◆ Work required
Go through the entries below. Copy each line in which "when" appears.
Data section Start Marker
Lemma choose_best_result_raises_witness :
  (∃ e, choose_best_result [synced_A; PStr "junk"] 180 = Raise e)
  ∧ (∃ v, choose_best_result [text_duration; synced_A] 0 = Ok v).
Proof.
  split.
  - apply (proj1 (proj2 (choose_best_result_raises
                           [synced_A; PStr "junk"] 180)) (PStr "junk")).
    + right. left.
    + intros d. discriminate.
  - apply (proj2 (proj2 (choose_best_result_raises
                           [text_duration; synced_A] 0))).
    intros c Hc.
    apply elem_of_cons in Hc as [-> | Hc]; [by eexists |].
    apply elem_of_cons in Hc as [-> | Hc]; [by eexists |].
    by apply elem_of_nil in Hc.
Defined.

(** ** Synced text before plain text *)

Lemma choose_best_result_search (results : list pyval) (t : Z) (v : pyval) :
  choose_best_result results t = Ok v → v = priority_search results t.
Proof.
  intros H. apply choose_best_result_inv in H as (st & Hrun & _ & ->).
  by apply pick_priority_search.
Qed.

(** X3: when some record of the list that is not instrumental has synced
    text, the result is the synced text of such a record: plain text is
    returned only when no synced text is found. *)
Theorem synced_text_preferred
    (results : list pyval) (t : Z) (v : pyval) (d : gmap string pyval) :
  choose_best_result results t = Ok v →
  PDict d ∈ results → instrumental d = false → truthy (synced_of d) = true →
  ∃ d', PDict d' ∈ results ∧ instrumental d' = false
      ∧ truthy (synced_of d') = true ∧ v = synced_of d'.
Proof.
  intros H Hin Hi Hs. apply choose_best_result_search in H as ->.
  unfold priority_search.
  pose proof (first_text_found (λ _, true) synced_of results d Hin Hi Hs eq_refl)
    as H2.
  destruct (first_text_source (matches t) synced_of results)
    as [E1 | (d1 & Hin1 & Hi1 & Hs1 & _ & E1)].
  - rewrite E1, first_nonempty_none, (first_nonempty_truthy _ _ H2).
    destruct (first_text_source (λ _, true) synced_of results)
      as [E2 | (d2 & Hin2 & Hi2 & Hs2 & _ & E2)].
    + rewrite E2 in H2. discriminate.
    + by exists d2.
  - rewrite first_nonempty_truthy by (by rewrite E1). by exists d1.
Qed.

Lemma synced_text_preferred_witness :
  ∃ d', PDict d' ∈ [plain_A; synced_far] ∧ instrumental d' = false
      ∧ truthy (synced_of d') = true ∧ PStr "S" = synced_of d'.
Proof.
  apply (synced_text_preferred [plain_A; synced_far] 180 (PStr "S")
           fields_synced_far).
  - reflexivity.
  - right. left.
  - reflexivity.
  - reflexivity.
Defined.

(** ** Target 0 *)

Lemma first_text_never (f : gmap string pyval → pyval) (results : list pyval)
    (p : gmap string pyval → bool) :
  (∀ d, p d = false) → first_text p f results = PNone.
Proof.
  intros Hp. induction results as [| c rest IH]; simpl; [done |].
  destruct c; try done. by rewrite Hp, andb_false_r.
Qed.

Lemma loop_body_strip_duration (st : slots) (c : pyval) :
  loop_body 0 st (strip_duration c) = loop_body 0 st c.
Proof.
  destruct c as [| | | | | | d]; try reflexivity.
  unfold strip_duration. rewrite !loop_body_dict.
  unfold instrumental, synced_of, plain_of.
  rewrite (dict_get_delete_ne _ "duration" "instrumental") by done.
  rewrite (dict_get_delete_ne _ "duration" "syncedLyrics") by done.
  rewrite (dict_get_delete_ne _ "duration" "plainLyrics") by done.
  by rewrite !duration_match_zero_target.
Qed.

(** X4: with target 0 (what a missing length gives) the durations of the
    records play no part: the call gives the same outcome on the list
    with every duration removed, and a returned value is the synced text
    of the first record, not instrumental, that has one, or else the
    plain text of the first that has one. *)
Theorem zero_target_ignores_durations (results : list pyval) :
  choose_best_result (map strip_duration results) 0
  = choose_best_result results 0
  ∧ (∀ v, choose_best_result results 0 = Ok v →
       v = py_or (first_text (λ _, true) synced_of results)
                 (first_text (λ _, true) plain_of results)).
Proof.
  split.
  - unfold choose_best_result. f_equal.
    generalize empty_slots.
    induction results as [| c rest IH]; intros st; simpl; [done |].
    rewrite loop_body_strip_duration.
    destruct (loop_body 0 st c) as [st1 |]; simpl; [apply IH | done].
  - intros v H. apply choose_best_result_search in H as ->.
    unfold priority_search.
    assert (∀ d, matches 0 d = false) as Hno.
    { intros d. unfold matches. by rewrite duration_match_zero_target. }
    rewrite !(first_text_never _ _ _ Hno), first_nonempty_none.
    unfold py_or.
    destruct (first_text_ok (λ _, true) synced_of results) as [E2 | E2].
    + rewrite E2, !first_nonempty_none.
      destruct (first_text_ok (λ _, true) plain_of results) as [E4 | E4].
      * by rewrite E4.
      * by rewrite (first_nonempty_truthy _ _ E4).
    + by rewrite E2, (first_nonempty_truthy _ _ E2).
Qed.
Data section End Marker
◆ Task output
(** X3: when some record of the list that is not instrumental has synced
    returned only when no synced text is found. *)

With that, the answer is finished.